PEORIA — A federal judge issued a final order Thursday directing the state Department of Corrections to remedy deficiencies in care to more than 12,000 mentally ill inmates.
In his ruling, U.S. District Court Judge Michael Mihm rejected claims from prison officials that the responsibility for chronic staff shortages rests with Wexford Health Systems, the Pennsylvania vendor that provides health care and mental health treatment to the state's prison network.
"As this court noted previously, the defendants cannot shirk their constitutional obligations by delegating them to another," Mihm said in his 18-page ruling.
The order finalizes provisions of a permanent injunction issued by Mihm in October. The judge found the IDOC plan to correct widespread deficiencies fell short of what is needed to provide adequate treatment and care to inmates.
Plans to increase staffing are vague, said Mihm, and fail to provide concrete terms for improving shortcomings identified in the federal lawsuit filed by former inmate Ashoor Rasho in 2007. Since then, the class-action lawsuit has grown to more than 12,000 inmates also in need of care.
In his response to the final order, Harold Hirshman with Dentons US LLP, one of the lawyers for inmates, said: "Thank God. It's been a long time coming. This is critical to really having care being delivered to people who need it."

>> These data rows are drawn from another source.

(* ===== verification/Flow.v ===== *)
(** Flow: the control flow of a C++ member function over a state.

    A computation of type [M S X] changes a state [S] and either goes on with a
    value of [X], or returns from the function; [None] is an internal error or
    undefined behaviour.  [triple] is the program logic: what holds when the
    computation goes on and when it returns, if it does not fail. *)
From S2P Require Import Prelude.

Definition M (S X : Type) : Type := S → option (S * option X).

#[global] Instance M_ret {S} : MRet (M S) := λ X x s, Some (s, Some x).
#[global] Instance M_bind {S} : MBind (M S) := λ X Y f m s,
  match m s with
  | Some (s, Some x) => f x s
  | Some (s, None) => Some (s, None)
  | None => None
  end.

Section flow.
Context {S : Type}.

(** [return;] *)
Definition stop {X} : M S X := λ s, Some (s, None).
(** InternalError, or a read that is not defined. *)
Definition lift {X} (o : option X) : M S X := λ s, (λ x, (s, Some x)) <$> o.
Definition get : M S S := λ s, Some (s, Some s).
Definition gets {X} (f : S → X) : M S X := λ s, Some (s, Some (f s)).
Definition modify (f : S → S) : M S () := λ s, Some (f s, Some ()).
(** An operation of the state that can fail. *)
Definition update (f : S → option S) : M S () := λ s, (λ s, (s, Some ())) <$> f s.
Definition when (b : bool) (m : M S ()) : M S () := if b then m else mret ().

(** A call of a function without result: its return ends only itself. *)
Definition call {X} (m : M S X) : M S () := λ s, (λ '(s, _), (s, Some ())) <$> m s.

(** A whole function: what it returns with does not matter. *)
Definition run {X} (m : M S X) (s : S) : option S := fst <$> m s.

(** ** Program logic *)

Definition triple {X} (P : S → Prop) (m : M S X) (Q : X → S → Prop) (R : S → Prop) : Prop :=
  ∀ s, P s → match m s with
             | Some (s', Some x) => Q x s'
             | Some (s', None) => R s'
             | None => True
             end.

(** An invariant of the whole computation. *)
Definition keeps (P : S → Prop) {X} (m : M S X) : Prop := triple P m (λ _, P) P.

(** Computations that go on in the same way are the same. *)
Lemma bind_ext {X Y} (m : M S X) (f g : X → M S Y) s :
  (∀ x s', m s = Some (s', Some x) → f x s' = g x s') → (m ≫= f) s = (m ≫= g) s.
Proof.
  intros Hfg. unfold mbind, M_bind. destruct (m s) as [[s' [x|]]|] eqn:Hm; [by apply Hfg|done|done].
Qed.

(** How a sequence ends. *)
Lemma bind_inv {X Y} (m : M S X) (f : X → M S Y) s s' r :
  (m ≫= f) s = Some (s', r) →
  (∃ s1 x, m s = Some (s1, Some x) ∧ f x s1 = Some (s', r)) ∨ (m s = Some (s', None) ∧ r = None).
Proof.
  unfold mbind, M_bind. destruct (m s) as [[s1 [x|]]|]; [|intros [= -> <-]; auto|done]. intros Hf. left. by exists s1, x.
Qed.

Lemma bind_gets {X Y} (g : S → X) (f : X → M S Y) s : (gets g ≫= f) s = f (g s) s.
Proof. done. Qed.
Lemma bind_lift {X Y} (x : X) (f : X → M S Y) s : (lift (Some x) ≫= f) s = f x s.
Proof. done. Qed.
Lemma bind_modify {Y} (g : S → S) (f : () → M S Y) s : (modify g ≫= f) s = f () (g s).
Proof. done. Qed.
Lemma bind_mret {X Y} (x : X) (f : X → M S Y) s : (mret x ≫= f) s = f x s.
Proof. done. Qed.
Lemma bind_lift_inv {X Y} (o : option X) (f : X → M S Y) s s' r :
  (lift o ≫= f) s = Some (s', r) → ∃ x, o = Some x ∧ f x s = Some (s', r).
Proof. destruct o as [x|]; [by exists x|done]. Qed.

Lemma triple_ret {X} (x : X) (Q : X → S → Prop) R : triple (Q x) (mret x) Q R.
Proof. by intros s Hs. Qed.

Lemma triple_bind {X Y} P (Q : X → S → Prop) (Q' : Y → S → Prop) R m f :
  triple P m Q R → (∀ x, triple (Q x) (f x) Q' R) → triple P (m ≫= f) Q' R.
Proof.
  intros Hm Hf s Hs. specialize (Hm s Hs). unfold mbind, M_bind.
  destruct (m s) as [[s' [x|]]|]; [|done|done]. by apply Hf.
Qed.

Lemma triple_weaken {X} (P P' : S → Prop) (Q Q' : X → S → Prop) (R R' : S → Prop) m :
  triple P m Q R → (∀ s, P' s → P s) → (∀ x s, Q x s → Q' x s) → (∀ s, R s → R' s) → triple P' m Q' R'.
Proof.
  intros Hm HP HQ HR s Hs. specialize (Hm s (HP s Hs)).
  destruct (m s) as [[s' [x|]]|]; [by apply HQ|by apply HR|done].
Qed.

Lemma triple_stop {X} P (Q : X → S → Prop) : triple P stop Q P.
Proof. by intros s Hs. Qed.
Lemma triple_bind_lift {X Y} P (Q : Y → S → Prop) R (o : option X) f :
  (∀ x, o = Some x → triple P (f x) Q R) → triple P (lift o ≫= f) Q R.
Proof. intros Hf s Hs. unfold mbind, M_bind, lift. destruct o as [x|]; [by apply Hf|done]. Qed.
Lemma triple_bind_gets {X Y} P (Q : Y → S → Prop) R (g : S → X) f :
  (∀ x, triple (λ s, P s ∧ x = g s) (f x) Q R) → triple P (gets g ≫= f) Q R.
Proof. intros Hf s Hs. by apply (Hf (g s) s). Qed.
Lemma triple_bind_get {Y} P (Q : Y → S → Prop) R f :
  (∀ s0, triple (λ s, P s ∧ s0 = s) (f s0) Q R) → triple P (get ≫= f) Q R.
Proof. intros Hf s Hs. by apply (Hf s s). Qed.
(** A step that keeps [P], before the rest. *)
Lemma triple_bind_keeps {X Y} P (Q : Y → S → Prop) (m : M S X) f :
  keeps P m → (∀ x, triple P (f x) Q P) → triple P (m ≫= f) Q P.
Proof. apply triple_bind. Qed.
Lemma triple_modify (P : S → Prop) (Q : () → S → Prop) R g : (∀ s, P s → Q () (g s)) → triple P (modify g) Q R.
Proof. intros Hg s Hs. by apply Hg. Qed.
Lemma triple_update (P : S → Prop) (Q : () → S → Prop) R g :
  (∀ s s', P s → g s = Some s' → Q () s') → triple P (update g) Q R.
Proof. intros Hg s Hs. unfold update. destruct (g s) eqn:Hgs; simpl; [by eapply Hg|done]. Qed.
Lemma triple_pre {X} (P P' : S → Prop) (m : M S X) Q R :
  (∀ s, P' s → P s) → triple P m Q R → triple P' m Q R.
Proof. intros HP Hm s Hs. by apply Hm, HP. Qed.
Lemma triple_when P (b : bool) m R : triple P m (λ _, P) R → triple P (when b m) (λ _, P) R.
Proof. destruct b; [done|]. intros _. exact (triple_ret () (λ _, P) R). Qed.
Lemma triple_call {X} (P : S → Prop) (m : M S X) R : triple P m (λ _, R) R → triple P (call m) (λ _, R) R.
Proof. intros Hm s Hs. specialize (Hm s Hs). unfold call. by destruct (m s) as [[s' [x|]]|]. Qed.

Lemma keeps_ret P {X} (x : X) : keeps P (mret x).
Proof. by intros s Hs. Qed.
Lemma keeps_bind P {X Y} (m : M S X) (f : X → M S Y) :
  keeps P m → (∀ x, keeps P (f x)) → keeps P (m ≫= f).
Proof. apply triple_bind. Qed.
Lemma keeps_stop P {X} : keeps P (stop (X := X)).
Proof. by intros s Hs. Qed.
Lemma keeps_lift P {X} (o : option X) : keeps P (lift o).
Proof. intros s Hs. by destruct o. Qed.
Lemma keeps_get P : keeps P get.
Proof. by intros s Hs. Qed.
Lemma keeps_gets P {X} (f : S → X) : keeps P (gets f).
Proof. by intros s Hs. Qed.
Lemma keeps_modify (P : S → Prop) f : (∀ s, P s → P (f s)) → keeps P (modify f).
Proof. intros Hf s Hs. by apply Hf. Qed.
Lemma keeps_update (P : S → Prop) f : (∀ s s', P s → f s = Some s' → P s') → keeps P (update f).
Proof. intros Hf s Hs. unfold update. destruct (f s) eqn:Hfs; simpl; [by eapply Hf|done]. Qed.
Lemma keeps_if P {X} (b : bool) (m n : M S X) : keeps P m → keeps P n → keeps P (if b then m else n).
Proof. by destruct b. Qed.
Lemma keeps_when P (b : bool) m : keeps P m → keeps P (when b m).
Proof. intros. apply keeps_if; [done|apply keeps_ret]. Qed.

Lemma keeps_call P {X} (m : M S X) : keeps P m → keeps P (call m).
Proof.
  intros Hm s Hs. specialize (Hm s Hs). unfold call.
  by destruct (m s) as [[s' [x|]]|]; simpl.
Qed.

(** From the logic back to a run. *)
Lemma keeps_run P {X} (m : M S X) s s' : keeps P m → P s → run m s = Some s' → P s'.
Proof.
  intros Hm Hs. specialize (Hm s Hs). unfold run.
  destruct (m s) as [[s1 [x|]]|]; simpl; intros; simplify_eq; done.
Qed.

(** A relation between the state before and after, however the computation ends. *)
Definition moves (R : S → S → Prop) {X} (m : M S X) : Prop := ∀ s s' r, m s = Some (s', r) → R s s'.

Section moves.
Context (R : S → S → Prop) `{!PreOrder R}.

Lemma moves_ret {X} (x : X) : moves R (mret x).
Proof using Type*. intros s s' r [= <- _]. reflexivity. Qed.
Lemma moves_stop {X} : moves R (stop (X := X)).
Proof using Type*. intros s s' r [= <- _]. reflexivity. Qed.
Lemma moves_lift {X} (o : option X) : moves R (lift o).
Proof using Type*. intros s s' r. destruct o; [|done]. intros [= <- _]. reflexivity. Qed.
Lemma moves_get : moves R get.
Proof using Type*. intros s s' r [= <- _]. reflexivity. Qed.
Lemma moves_gets {X} (f : S → X) : moves R (gets f).
Proof using Type*. intros s s' r [= <- _]. reflexivity. Qed.
Lemma moves_modify f : (∀ s, R s (f s)) → moves R (modify f).
Proof using Type*. intros Hf s s' r [= <- _]. apply Hf. Qed.
Lemma moves_bind {X Y} (m : M S X) (f : X → M S Y) :
  moves R m → (∀ x, moves R (f x)) → moves R (m ≫= f).
Proof using Type*.
  intros Hm Hf s s' r. unfold mbind, M_bind. destruct (m s) as [[s1 [x|]]|] eqn:Hms; [|intros [= <- _]|done].
  - intros Hr. transitivity s1; [by eapply Hm|by eapply Hf].
  - by eapply Hm.
Qed.
Lemma moves_if {X} (b : bool) (m n : M S X) : moves R m → moves R n → moves R (if b then m else n).
Proof using Type*. by destruct b. Qed.
Lemma moves_when (b : bool) m : moves R m → moves R (when b m).
Proof using Type*. intros. apply moves_if; [done|apply moves_ret]. Qed.
Lemma moves_call {X} (m : M S X) : moves R m → moves R (call m).
Proof using Type*.
  intros Hm s s' r. unfold call. destruct (m s) as [[s1 x]|] eqn:Hms; [|done]. intros [= <- _]. by eapply Hm.
Qed.
Lemma moves_run {X} (m : M S X) s s' : moves R m → run m s = Some s' → R s s'.
Proof using Type*. intros Hm. unfold run. destruct (m s) as [[s1 x]|] eqn:Hms; [|done]. intros [= <-]. by eapply Hm. Qed.
End moves.

(** A computation that does not return early. *)
Definition goes {X} (m : M S X) : Prop := ∀ s s' r, m s = Some (s', r) → r ≠ None.

Lemma goes_ret {X} (x : X) : goes (mret x).
Proof. by intros s s' r [= _ <-]. Qed.
Lemma goes_lift {X} (o : option X) : goes (lift o).
Proof. intros s s' r. destruct o; [|done]. by intros [= _ <-]. Qed.
Lemma goes_get : goes get.
Proof. by intros s s' r [= _ <-]. Qed.
Lemma goes_gets {X} (f : S → X) : goes (gets f).
Proof. by intros s s' r [= _ <-]. Qed.
Lemma goes_modify f : goes (modify f).
Proof. by intros s s' r [= _ <-]. Qed.
Lemma goes_call {X} (m : M S X) : goes (call m).
Proof. intros s s' r. unfold call. destruct (m s) as [[s1 x]|]; [|done]. by intros [= _ <-]. Qed.
Lemma goes_bind {X Y} (m : M S X) (f : X → M S Y) : goes m → (∀ x, goes (f x)) → goes (m ≫= f).
Proof.
  intros Hm Hf s s' r [(s1 & x & _ & Hr)|[Hr _]]%bind_inv; [by eapply Hf|]. by destruct (Hm _ _ _ Hr).
Qed.
Lemma goes_when (b : bool) m : goes m → goes (when b m).
Proof. destruct b; [done|]. intros _. apply goes_ret. Qed.

(** A computation that moves only from the states in [P] on. *)
Definition moves_from (P : S → Prop) (R : S → S → Prop) {X} (m : M S X) : Prop :=
  ∀ s s' r, P s → m s = Some (s', r) → R s s'.

(** A value that is read holds of the state it was read from. *)
Lemma moves_bind_gets (R : S → S → Prop) {X Y} (g : S → X) (f : X → M S Y) :
  (∀ x, moves_from (λ s, x = g s) R (f x)) → moves R (gets g ≫= f).
Proof. intros Hf s s' r Hr. by eapply (Hf (g s) s). Qed.
Lemma moves_bind_get (R : S → S → Prop) {Y} (f : S → M S Y) :
  (∀ s0, moves_from (λ s, s0 = s) R (f s0)) → moves R (get ≫= f).
Proof. intros Hf s s' r Hr. by eapply (Hf s s). Qed.
Lemma moves_from_weaken (P : S → Prop) (R : S → S → Prop) {X} (m : M S X) : moves R m → moves_from P R m.
Proof. intros Hm s s' r _. apply Hm. Qed.
Lemma moves_from_bind_gets (P : S → Prop) (R : S → S → Prop) {X Y} (g : S → X) (f : X → M S Y) :
  (∀ x, moves_from (λ s, P s ∧ x = g s) R (f x)) → moves_from P R (gets g ≫= f).
Proof. intros Hf s s' r Hs Hr. by eapply (Hf (g s) s). Qed.
(** A step, then the rest from what the step leaves; [K] is what is known of the step. *)
Lemma moves_from_bind (P : S → Prop) (Q : S → Prop) (K R : S → S → Prop) `{!Transitive R} {X Y} (m : M S X) (f : X → M S Y) :
  moves K m → (∀ s s', P s → K s s' → Q s') → moves_from P R m → (∀ x, moves_from Q R (f x)) → moves_from P R (m ≫= f).
Proof.
  intros HK HQ Hm Hf s s' r Hs. unfold mbind, M_bind. destruct (m s) as [[s1 [x|]]|] eqn:Hms; [|intros [= <- _]|done].
  - intros Hr. transitivity s1; [by eapply Hm|]. eapply Hf; [|done]. eapply HQ; [done|by eapply HK].
  - by eapply Hm.
Qed.
(** The rest moves from everywhere. *)
Lemma moves_from_then (P : S → Prop) (R : S → S → Prop) `{!Transitive R} {X Y} (m : M S X) (f : X → M S Y) :
  moves_from P R m → (∀ x, moves R (f x)) → moves_from P R (m ≫= f).
Proof.
  intros Hm Hf. apply (moves_from_bind P (λ _, True) (λ _ _, True)); try done. intros x. by apply moves_from_weaken.
Qed.
Lemma moves_from_when (P : S → Prop) (R : S → S → Prop) `{!Reflexive R} (b : bool) (m : M S ()) :
  (b = true → moves_from P R m) → moves_from P R (when b m).
Proof. destruct b; [by auto|]. intros _ s s' r _ [= <- _]. reflexivity. Qed.
Lemma moves_from_pre (P P' : S → Prop) (R : S → S → Prop) {X} (m : M S X) :
  moves_from P R m → (∀ s, P' s → P s) → moves_from P' R m.
Proof. intros Hm HP s s' r Hs. apply Hm. auto. Qed.
Lemma moves_sub (R R' : S → S → Prop) {X} (m : M S X) : (∀ s s', R s s' → R' s s') → moves R m → moves R' m.
Proof. intros HR Hm s s' r Hr. eapply HR, Hm, Hr. Qed.
Lemma moves_both (R R' : S → S → Prop) {X} (m : M S X) : moves R m → moves R' m → moves (λ s s', R s s' ∧ R' s s') m.
Proof. intros H1 H2 s s' r Hr. split; [by eapply H1|by eapply H2]. Qed.

End flow.

(** Decompose [keeps P m] along the computation. *)
Ltac keep :=
  try lazymatch goal with |- triple ?P ?m (λ _, ?P) ?P => change (keeps P m) end;
  repeat lazymatch goal with
  | |- keeps _ (mret _) => apply keeps_ret
  | |- keeps _ stop => apply keeps_stop
  | |- keeps _ (lift _) => apply keeps_lift
  | |- keeps _ get => apply keeps_get
  | |- keeps _ (gets _) => apply keeps_gets
  | |- keeps _ (_ ≫= _) => apply keeps_bind; [|intros ?]
  | |- keeps _ (when _ _) => apply keeps_when
  | |- keeps _ (call _) => apply keeps_call
  | |- keeps _ (if ?x then _ else _) => destruct x eqn:?
  | |- keeps _ (match ?x with _ => _ end) => destruct x
  end.

(** Decompose [moves R m] along the computation; the hints know the operations. *)
Create HintDb moves.
Ltac moves :=
  cbv zeta; repeat lazymatch goal with
  | |- moves _ (mret _) => apply moves_ret; [apply _]
  | |- moves _ stop => apply moves_stop; [apply _]
  | |- moves _ (lift _) => apply moves_lift; [apply _]
  | |- moves _ get => apply moves_get; [apply _]
  | |- moves _ (gets _) => apply moves_gets; [apply _]
  | |- moves _ (_ ≫= _) => apply moves_bind; [apply _| |intros ?]
  | |- moves _ (when _ _) => apply moves_when; [apply _|]
  | |- moves _ (call _) => apply moves_call; [apply _|]
  | |- moves _ (if ?x then _ else _) => destruct x eqn:?
  | |- moves _ (match ?x with _ => _ end) => destruct x
  | |- moves _ (let _ := _ in _) => cbv zeta
  end; try solve [auto with moves].

(** Decompose [goes m] along the computation. *)
Ltac goes :=
  cbv zeta; repeat lazymatch goal with
  | |- goes (mret _) => apply goes_ret
  | |- goes (lift _) => apply goes_lift
  | |- goes get => apply goes_get
  | |- goes (gets _) => apply goes_gets
  | |- goes (modify _) => apply goes_modify
  | |- goes (call _) => apply goes_call
  | |- goes (_ ≫= _) => apply goes_bind; [|intros ?]
  | |- goes (when _ _) => apply goes_when
  | |- goes (if ?x then _ else _) => destruct x
  | |- goes (match ?x with _ => _ end) => destruct x
  | |- goes (let _ := _ in _) => cbv zeta
  end.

Alan Mills, another member of the inmates' legal team, said: "We're thrilled to see the court recognize this as an emergency situation. IDOC has failed to provide constitutionally adequate mental health care for far too long."
The judge's order that additional staff be hired within 90 days "should bring much-needed relief to prisoners who have been suffering," said Mills, director of Uptown People's Law Center.
Under a settlement agreement approved in 2015, IDOC was ordered to increase staffing, provide residential treatment beds and hospital level care, improve medication management for inmates and provide better monitoring and care for severely mentally ill inmates held in segregation.
The state has opened residential treatment beds in several prisons. A treatment center in Joliet and a hospital unit in Elgin also are accepting inmates in need of longer-term treatment.
The challenge to hire more psychiatrists and other mental health professionals to work in Illinois prisons remains an issue. Prison officials rely on Wexford to recruit and retain staff, but the firm has had a difficult time meeting the staffing levels and deadlines set by the court.
Lindsey Hess, IDOC spokesperson, said the department's legal team "is reviewing the order and will determine next steps. IDOC has made significant progress in improving the quality of our mental healthcare. We have hired hundreds of new staff and have invested millions of dollars and thousands of hours in staff training to meet the unique needs of our mentally ill population. We remain committed to these efforts."
The next steps in the litigation include a possible appeal by the state to the judge's order, a process that could take about nine months to resolve. If the state fails to correct the deficiencies, the court could appoint an outside agency to oversee improvements to mental health care and send the bill to the state.
The judge also ordered the payment of $1.9 million in legal fees to attorneys for inmates. The fees represent the second half of the legal fees owed to plaintiffs' lawyers under the settlement agreement and an earlier ruling by Mihm that the state had failed to comply with terms of the agreement.